The data must be given again in full, with no line altered.

# [Stored data entries]
*** Block opens ***
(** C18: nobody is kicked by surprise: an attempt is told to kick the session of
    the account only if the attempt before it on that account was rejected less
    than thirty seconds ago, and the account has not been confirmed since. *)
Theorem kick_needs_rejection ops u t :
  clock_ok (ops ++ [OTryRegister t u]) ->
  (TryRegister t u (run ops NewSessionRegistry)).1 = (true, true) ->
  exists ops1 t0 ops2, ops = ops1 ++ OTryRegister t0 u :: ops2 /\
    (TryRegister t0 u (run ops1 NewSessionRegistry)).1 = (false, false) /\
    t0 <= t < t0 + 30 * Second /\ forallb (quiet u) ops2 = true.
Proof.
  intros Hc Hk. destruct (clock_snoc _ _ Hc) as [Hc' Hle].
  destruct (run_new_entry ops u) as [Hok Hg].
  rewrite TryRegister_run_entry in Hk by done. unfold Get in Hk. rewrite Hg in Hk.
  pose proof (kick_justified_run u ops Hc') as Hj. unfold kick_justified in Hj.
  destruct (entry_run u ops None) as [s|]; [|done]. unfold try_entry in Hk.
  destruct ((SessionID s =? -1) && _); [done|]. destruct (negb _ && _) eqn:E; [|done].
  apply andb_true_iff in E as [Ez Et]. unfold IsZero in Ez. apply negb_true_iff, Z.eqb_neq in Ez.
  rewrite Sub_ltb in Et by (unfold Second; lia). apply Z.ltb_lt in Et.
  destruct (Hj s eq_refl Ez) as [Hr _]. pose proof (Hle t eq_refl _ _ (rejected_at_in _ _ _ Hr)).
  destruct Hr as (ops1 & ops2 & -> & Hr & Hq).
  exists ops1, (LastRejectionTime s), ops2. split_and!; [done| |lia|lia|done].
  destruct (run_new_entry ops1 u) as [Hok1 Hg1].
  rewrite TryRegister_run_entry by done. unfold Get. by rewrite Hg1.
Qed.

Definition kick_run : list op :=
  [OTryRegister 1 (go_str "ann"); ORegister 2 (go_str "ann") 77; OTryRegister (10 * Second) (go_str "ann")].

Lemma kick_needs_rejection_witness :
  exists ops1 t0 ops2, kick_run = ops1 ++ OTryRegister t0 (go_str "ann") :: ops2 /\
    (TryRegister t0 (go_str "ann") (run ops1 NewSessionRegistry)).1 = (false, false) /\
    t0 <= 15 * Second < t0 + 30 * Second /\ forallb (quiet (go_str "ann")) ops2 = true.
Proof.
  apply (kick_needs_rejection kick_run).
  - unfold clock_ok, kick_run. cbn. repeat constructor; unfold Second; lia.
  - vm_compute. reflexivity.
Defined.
*** Block closes ***
# [Exercise answer]
(** C18: nobody is kicked by surprise: an attempt is told to kick the session of
    the account only if the attempt before it on that account was rejected less
    than thirty seconds ago, and the account has not been confirmed since. *)
Theorem kick_needs_rejection ops u t :
  clock_ok (ops ++ [OTryRegister t u]) ->
  (TryRegister t u (run ops NewSessionRegistry)).1 = (true, true) ->
  exists ops1 t0 ops2, ops = ops1 ++ OTryRegister t0 u :: ops2 /\
    (TryRegister t0 u (run ops1 NewSessionRegistry)).1 = (false, false) /\
    t0 <= t < t0 + 30 * Second /\ forallb (quiet u) ops2 = true.
Proof.
  intros Hc Hk. destruct (clock_snoc _ _ Hc) as [Hc' Hle].
  destruct (run_new_entry ops u) as [Hok Hg].
  rewrite TryRegister_run_entry in Hk by done. unfold Get in Hk. rewrite Hg in Hk.
  pose proof (kick_justified_run u ops Hc') as Hj. unfold kick_justified in Hj.
  destruct (entry_run u ops None) as [s|]; [|done]. unfold try_entry in Hk.
  destruct ((SessionID s =? -1) && _); [done|]. destruct (negb _ && _) eqn:E; [|done].
  apply andb_true_iff in E as [Ez Et]. unfold IsZero in Ez. apply negb_true_iff, Z.eqb_neq in Ez.
  rewrite Sub_ltb in Et by (unfold Second; lia). apply Z.ltb_lt in Et.
  destruct (Hj s eq_refl Ez) as [Hr _]. pose proof (Hle t eq_refl _ _ (rejected_at_in _ _ _ Hr)).
  destruct Hr as (ops1 & ops2 & -> & Hr & Hq).
  exists ops1, (LastRejectionTime s), ops2. split_and!; [done| |lia|lia|done].
  destruct (run_new_entry ops1 u) as [Hok1 Hg1].
  rewrite TryRegister_run_entry by done. unfold Get. by rewrite Hg1.
Qed.

Definition kick_run : list op :=
  [OTryRegister 1 (go_str "ann"); ORegister 2 (go_str "ann") 77; OTryRegister (10 * Second) (go_str "ann")].

Lemma kick_needs_rejection_witness :
  exists ops1 t0 ops2, kick_run = ops1 ++ OTryRegister t0 (go_str "ann") :: ops2 /\
    (TryRegister t0 (go_str "ann") (run ops1 NewSessionRegistry)).1 = (false, false) /\
    t0 <= 15 * Second < t0 + 30 * Second /\ forallb (quiet (go_str "ann")) ops2 = true.
Proof.
  apply (kick_needs_rejection kick_run).
  - unfold clock_ok, kick_run. cbn. repeat constructor; unfold Second; lia.
  - vm_compute. reflexivity.
Defined.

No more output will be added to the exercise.